For the present, however, if there was any unacceptable truth at the bottom of Jordan's well, she had the kindness to remain there, well out of sight. The hospitalities proceeded in a genial round; every one was proud to assist at them and spoke highly of the entertainer.

Considine was the only man who had a misgiving, and he kept his doubts and surmises to himself, hoping he was in error. He was associated with this man in many ways; and nothing is gained by letting slip an insinuation against a friend, even if good feeling did not stamp the act as abominable.

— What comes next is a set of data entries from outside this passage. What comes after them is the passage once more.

(** apk_deps_write_layer on a stream that accepts everything: the bytes written, or [None]
    when a dependency does not fit its 256-byte buffer.  Layer -1 writes all. *)
Fixpoint apk_deps_write_layer (db : option repo_tags) (deps : list apk_dependency) (separator : bytes)
    (layer : Z) (os : bytes) (n : Z) : option (bytes * Z) :=
  match deps with
  | [] => Some (os, n)
  | dep :: deps =>
      if negb (layer =? -1) && negb (dep_layer dep =? layer)
      then apk_deps_write_layer db deps separator layer os n
      else
        let to := wbuf_new 256 in
        let to := if negb (n =? 0) then apk_blob_push_blob to separator else to in
        match apk_blob_pushed 256 (apk_blob_push_dep to db dep) with
        | None => None
        | Some blob => apk_deps_write_layer db deps separator layer (os ++ blob) (n + zlen blob)
        end
  end.

Definition apk_deps_write (db : option repo_tags) (deps : list apk_dependency) (separator : bytes) (os : bytes)
    : option (bytes * Z) :=
  apk_deps_write_layer db deps separator (-1) os 0.

(** ** The text of a dependency *)

(** The tag as printed; nothing without a database or for the default tag. *)
Definition dep_tag_text (db : option repo_tags) (dep : apk_dependency) : bytes :=
  match db with
  | Some tags => if dep_repository_tag dep =? 0 then []
                 else tag_text (znth (RepoTag 0 [] []) tags (dep_repository_tag dep))
  | None => []
  end.

Definition dep_text (db : option repo_tags) (dep : apk_dependency) : bytes :=
  (if apk_dep_conflict dep then bs "!" else []) ++ dep_name dep ++ dep_tag_text db dep ++
  bs (apk_version_op_string (dep_op dep)) ++ dep_version dep.

Lemma apk_blob_push_dep_text db dep : appends (fun to => apk_blob_push_dep to db dep) (dep_text db dep).
Proof.
  intros to. unfold apk_blob_push_dep, dep_text, dep_tag_text.
  destruct (apk_dep_conflict dep), db as [tags|]; try destruct (dep_repository_tag dep =? 0);
    by rewrite ?apk_blob_push_app, ?app_nil_l, <- ?app_assoc, ?app_nil_l.
Qed.

(** The items separated by single spaces. *)
Fixpoint deps_text (db : option repo_tags) (deps : list apk_dependency) : bytes :=
  match deps with
  | [] => []
  | [dep] => dep_text db dep
  | dep :: deps => dep_text db dep ++ chr " " :: deps_text db deps
  end.

Lemma push_deps_rest_text db dep deps :
  appends (fun to => push_deps_rest (apk_blob_push_dep to db dep) db deps) (deps_text db (dep :: deps)).
Proof.
  revert dep. induction deps as [|d deps IH]; intros dep to; [apply apk_blob_push_dep_text|].
  cbn [push_deps_rest]. rewrite (IH d), !(apk_blob_push_dep_text db dep), !apk_blob_push_app.
  by rewrite <- ?app_assoc.
Qed.

Lemma apk_blob_push_deps_text db deps :
  deps <> [] -> appends (fun to => apk_blob_push_deps to db deps) (deps_text db deps).
Proof. destruct deps as [|dep deps]; [done|]. intros _. apply push_deps_rest_text. Qed.

(** ** Dependencies the parser produces *)

Definition is_comp : Z -> bool := in_ctype APK_CTYPE_DEPENDENCY_COMPARER.
Definition is_sep : Z -> bool := in_ctype APK_CTYPE_DEPENDENCY_SEPARATOR.

(** A word: no operator, separator or '@' in it. *)
Definition plain_word (w : bytes) : Prop :=
  Forall (fun c => is_comp c = false /\ is_sep c = false /\ c <> chr "@") w.

Definition name_ok (name : bytes) : Prop :=
  name <> [] /\ plain_word name /\ head name <> Some (chr "!").

(** An operator and a version, or neither. *)
Definition constraint_ok (op : Z) (version : bytes) : Prop :=
  (op .& Z.lnot APK_VERSION_CONFLICT = APK_DEPMASK_ANY /\ version = []) \/
  (apk_version_op_string op <> ""%string /\ apk_version_op_string op <> "?"%string /\
   op .& Z.lnot APK_VERSION_CONFLICT <> APK_VERSION_FUZZY /\
   version <> [] /\ Forall (fun c => is_sep c = false) version /\ class_ends is_comp version).

Definition dep_is_broken (op : Z) (version : bytes) : bool :=
  negb (op .& APK_DEPMASK_CHECKSUM =? APK_DEPMASK_CHECKSUM) && negb (apk_version_validate version).

(** Each used tag has its text and its name without the '@'; names are distinct words. *)
Definition tags_ok (tags : repo_tags) : Prop :=
  tags <> [] /\ zlen tags <= APK_MAX_TAGS /\
  Forall (fun t => tag_text t = chr "@" :: plain_name t /\ plain_word (plain_name t)) (tail tags) /\
  NoDup (plain_name <$> tail tags).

His own conscience, too, was not at rest in the matter, for the expansion appeared to him to date from very shortly after the change they had adopted in managing the Herkimer Estate. He reproached himself constantly for having consented to sell out the old man's investments, and wondered how he could have been tempted by those miserable brokerages to smirch the honest record of a lifetime. No doubt there had been considerable gain on the new securities purchased with the moiety of the funds which he administered; but what of the other half? Jordan had displayed so implicit a confidence in his judgment, such complete beautiful and gentlemanlike faith in his probity, waiving explanations, motioning off statements with expressions of unbounded reliance in his ability to do what was best, while really "in the press of other matters he had no leisure for unnecessary examinations into matters on which he could not advise," that Considine was completely silenced, and was left no opening to claim reciprocal explanations as to how the moneys in Jordan's hands had been applied.